I love the PCE because its like a NES, but with no flicker, way more color, and endless storage capacity. The Duo was the ultimate 8 bit system, but that's all it was. I love it specifically because of that, but most people don't. People who had been playing Comic Zone, F Zero, Mortal Kombat, etc were not impressed by Exile or Parasol Stars. And its not just the big time games, its the small stuff as well. Wild Guns...Wild Guns is really beautiful. I'm sure somebody can show me an bunch of screen shots and write out some technical stuff about how Wild Guns could easily be done better on TG16, but it doesn't change the fact that it wasn't. Neither was FFVI (or FFIV, for that matter), Out of this World, Yoshi's Island, Virtua Racing, Phantasy Star IV, etc etc. I know you guys don't care about that stuff. That's why we are here. I know the SNES is "gay" or whatever, but that's irrelevant. What matters is that people won't pay twice as much for a system that appears to be half as powerful. They think Wonder Boy is f*cking SHIT.

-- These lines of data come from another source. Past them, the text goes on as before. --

(** * DastavejSetu: job tracking and result reconciliation of the API gateway

    A shallow embedding of the gateway's extraction path:

    - [api-server/src/storage/storage.service.ts]  (StorageService),
    - [api-server/src/extraction/extraction-queries.ts] (the job table),
    - [api-server/src/extraction/extraction.service.ts] (ExtractionService
      and the process-wide [jobResultsMap]),
    - [api-server/src/extraction/extraction.controller.ts]
      (ExtractionController: upload, status poll, edit, and the retrieval
      of the original).

    The three stores (in-process map, S3 bucket, Postgres table) are fields
    of one [World]; asynchronous methods become computations in a state and
    exception monad over it.  The behaviour of the outside (S3 faults,
    database faults, replies of the Python engine, the clock and the random
    source) is scripted in the world, and every adapter call and every
    warn/error log line is appended to a trace. *)

From Stdlib Require Import String Ascii NArith ZArith List Bool Lia.
From stdpp Require Import base option strings gmap pretty.

Local Set Warnings "-register-all".
Local Open Scope string_scope.
Local Open Scope N_scope.

(** ** JavaScript strings and values *)

(** A JavaScript string is represented by its UTF-8 bytes.  Ill-formed
    UTF-16 (a lone surrogate), on which [encodeURIComponent] raises
    [URIError], has no such representation: file names reach the gateway
    from a multipart header or from a Postgres [text] column, and both are
    well formed. *)

Definition hexDigit (n : N) : ascii :=
  nth (N.to_nat n) (list_ascii_of_string "0123456789ABCDEF") "0"%char.

(** ECMAScript's [uriUnreserved]: letters, decimal digits and the marks
    [- _ . ! ~ * ' ( )]. *)
Definition uriUnreserved (c : ascii) : bool :=
  let n := N_of_ascii c in
  ((65 <=? n) && (n <=? 90)) || ((97 <=? n) && (n <=? 122))
  || ((48 <=? n) && (n <=? 57))
  || existsb (Ascii.eqb c) (list_ascii_of_string "-_.!~*'()").

Fixpoint encodeURIComponent (s : string) : string :=
  match s with
  | EmptyString => EmptyString
  | String c s' =>
      if uriUnreserved c then String c (encodeURIComponent s')
      else
        let n := N_of_ascii c in
        String "%" (String (hexDigit (n / 16))
                     (String (hexDigit (n mod 16)) (encodeURIComponent s')))
  end.

(** [s.substring(n)] *)
Fixpoint substring_from (n : nat) (s : string) : string :=
  match n, s with
  | O, _ => s
  | S n', String _ s' => substring_from n' s'
  | S _, EmptyString => EmptyString
  end.

(** [s.replace(pat, rep)] with a string pattern: the first occurrence. *)
Fixpoint replace_first (pat rep s : string) : string :=
  if String.prefix pat s then rep +:+ substring_from (String.length pat) s
  else match s with
       | EmptyString => EmptyString
       | String c s' => String c (replace_first pat rep s')
       end.

(** [s.replace(/\/$/, '')] *)
Fixpoint strip_trailing_slash (s : string) : string :=
  match s with
  | EmptyString => EmptyString
  | String c s' =>
      if (Ascii.eqb c "/" && String.eqb s' EmptyString)%bool then EmptyString
      else String c (strip_trailing_slash s')
  end.

(** Values that travel as JSON ([ExtractionResult], and the [any] of the
    edit body).  Only the zero test of a number is ever used, so numbers are
    integers here. *)
Inductive Json :=
| JNull
| JBool (b : bool)
| JNumber (n : Z)
| JString (s : string)
| JArray (items : list Json)
| JObject (fields : list (string * Json)).

(** [!v] for a value that may be [undefined] ([None]). *)
Definition falsy (v : option Json) : bool :=
  match v with
  | None | Some JNull | Some (JBool false) | Some (JNumber 0%Z)
  | Some (JString EmptyString) => true
  | Some _ => false
  end.

(** [s || d] on strings that may be [undefined]. *)
Definition or_default (s : option string) (d : string) : string :=
  match s with
  | Some (String c s') => String c s'
  | _ => d
  end.

(** ** Exceptions *)

(** The part of an Axios [error.response] the gateway reads
    ([.status] and [.data?.detail]). *)
Record ErrorResponse := mkErrorResponse {
  resp_status : option N;
  resp_detail : option string;
}.

Inductive Exn :=
| Error (name message : string) (code : option string)
        (response : option ErrorResponse)
| BadRequestException (message : string)
| InternalServerErrorException (message : string).

Definition exn_message (e : Exn) : string :=
  match e with
  | Error _ m _ _ | BadRequestException m | InternalServerErrorException m => m
  end.

Definition exn_name (e : Exn) : string :=
  match e with
  | Error n _ _ _ => n
  | BadRequestException _ => "BadRequestException"
  | InternalServerErrorException _ => "InternalServerErrorException"
  end.

Definition exn_code (e : Exn) : option string :=
  match e with Error _ _ c _ => c | _ => None end.

(** A Nest [HttpException] has a [response] object too, without [status]
    and without [data]. *)
Definition exn_response (e : Exn) : option ErrorResponse :=
  match e with
  | Error _ _ _ r => r
  | _ => Some (mkErrorResponse None None)
  end.

(** [new Error(msg)] *)
Definition new_Error (msg : string) : Exn := Error "Error" msg None None.

(** ** Data model *)

(** [ExtractionStatusResponse.status].  The value type of [jobResultsMap]
    narrows it to ['completed' | 'failed']; the cache is given the wide type
    here and the narrowing is proved of every write ([cache_inv] below). *)
Inductive Status := pending | processing | completed | failed.

Definition status_string (s : Status) : string :=
  match s with
  | pending => "pending"
  | processing => "processing"
  | completed => "completed"
  | failed => "failed"
  end.

(** Value type of [jobResultsMap]. *)
Module CachedJob.
Record t := mk {
  status : Status;
  fileUrl : string;
  fileName : option string;
  data : option Json;
  error : option string;
}.
End CachedJob.

(** A row of the [extraction_jobs] table ([schema.ts]); [None] is SQL NULL.
    The two timestamp columns are left out. *)
Module Row.
Record t := mk {
  id : string;
  userId : string;
  fileName : string;
  fileUrl : string;
  status : string;
  result : option Json;
  error : option string;
}.
End Row.

(** [ExtractedFile]: the columns the queries select and return. *)
Module ExtractedFile.
Record t := mk {
  id : string;
  fileName : string;
  fileUrl : string;
  status : string;
  error : option string;
  result : option Json;
}.
End ExtractedFile.


Module ExtractionResponse.
Record t := mk {
  success : bool;
  message : string;
  job_id : option string;
  file_url : option string;
  data : Json;
}.
End ExtractionResponse.

(** Absent and [undefined] fields are both [None]: the two serialise to the
    same JSON. *)
Module ExtractionStatusResponse.
Record t := mk {
  job_id : string;
  status : Status;
  file_url : option string;
  data : option Json;
  error : option string;
}.
End ExtractionStatusResponse.

(** [Express.Multer.File] *)
Module MulterFile.
Record t := mk {
  buffer : string;
  originalname : string;
  mimetype : string;
}.
End MulterFile.

(** ** The world *)

Inductive Event :=
| S3Put (key body contentType : string) (metadata : list (string * string))
| S3Head (key : string)
| S3Get (key : string)
| DbInsert (id : string)
| DbUpdate (id : string)
| DbSelect (id : string)
| EngineExtract (fileName mimeType targetLanguage preserve_names : string)
| EngineStatus (jobId : string)
| LogWarn (msg : string)
| LogError (msg : string).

The CDROM was amazingly underutilized. It might as well have been a 1TD HD since you can only hold one microscopic portion of whats on the CD in memory at any given time and then play songs of the CD, usually really bad songs.
I just don't see how there is any way the Duo could have succeeded in 1992. American's simply weren't into that.
* Shove it up your ass, 3DO fans. Nobody wants your garage sale piece of shit system. The controller sucks and the library is terrible.
Wow dude, take a deep breath. :P You can't really compare YS to Chrono Trigger as they were like separated by a few years between release dates and Chrono Trigger wasn't out until mid 1995. As for all the hype surrounding the ps1, yes I do remember that and my parents made the mistake of getting one (man that playstation broke down *even called upsidaisium playstation at one point* and repaired more times than I could count) in Christmas of 95. I vaguely recall the playstation 1 sold like 100,000 units the first month it was out here in the U.S, but I could be wrong. At any rate, saying that there was no killer apps for the duo is just wrong, if we saw Ys 4 and Dracula X come out in 93 here in the U.S this discussion would be over. But who really knows for certain? There are some who say a Mortal Kombat exclusive would have saved the system (as said many times over in other posts) but releasing Street Fighter 2 Dash here in the U.S probably would have at the very least had people picking up Turbos just to play that version of that game as many kids (while I was growing up) picked up a snes just for the original Street Fighter 2. Call me crazy, but I got my Duo back in 94 just to play Ys books 1 and 2 after of course, I read a old EGM review "The Best game ever just happened" (and smirked when it was in the top 100 games a few years later) and did some serious begging/convincing to my folks that the system wasn't a sinking ship and it would last me a lifetime. 18 years later, I still enjoy it and even went as far as repairing my old Duo so now I have a Duo of working Duos!
Title: Re: Turbo Duo...What went wrong?
Post by: turbokon on April 03, 2012, 03:33:22 PM
The pce/tg16 is like NES except with better sound, more colors and bigger sprites. It's almost like 16-bit, hmmmm :-k. Edit: I say it's better then just a slightly improvement over then the nes.
Title: Re: Turbo Duo...What went wrong?
Post by: BigT on April 03, 2012, 05:35:30 PM
To expand upon the "too late" and "too expensive" thoughts, we can also look at it this way: The Duo took one product that nobody was buying (TG16) and combined it with another product nobody was buying (TGCD) and expected people to buy it...for a premium. Yes, it was "only" $100 more than the SNES (at least for a time), but it's still $100 more than the "it" item.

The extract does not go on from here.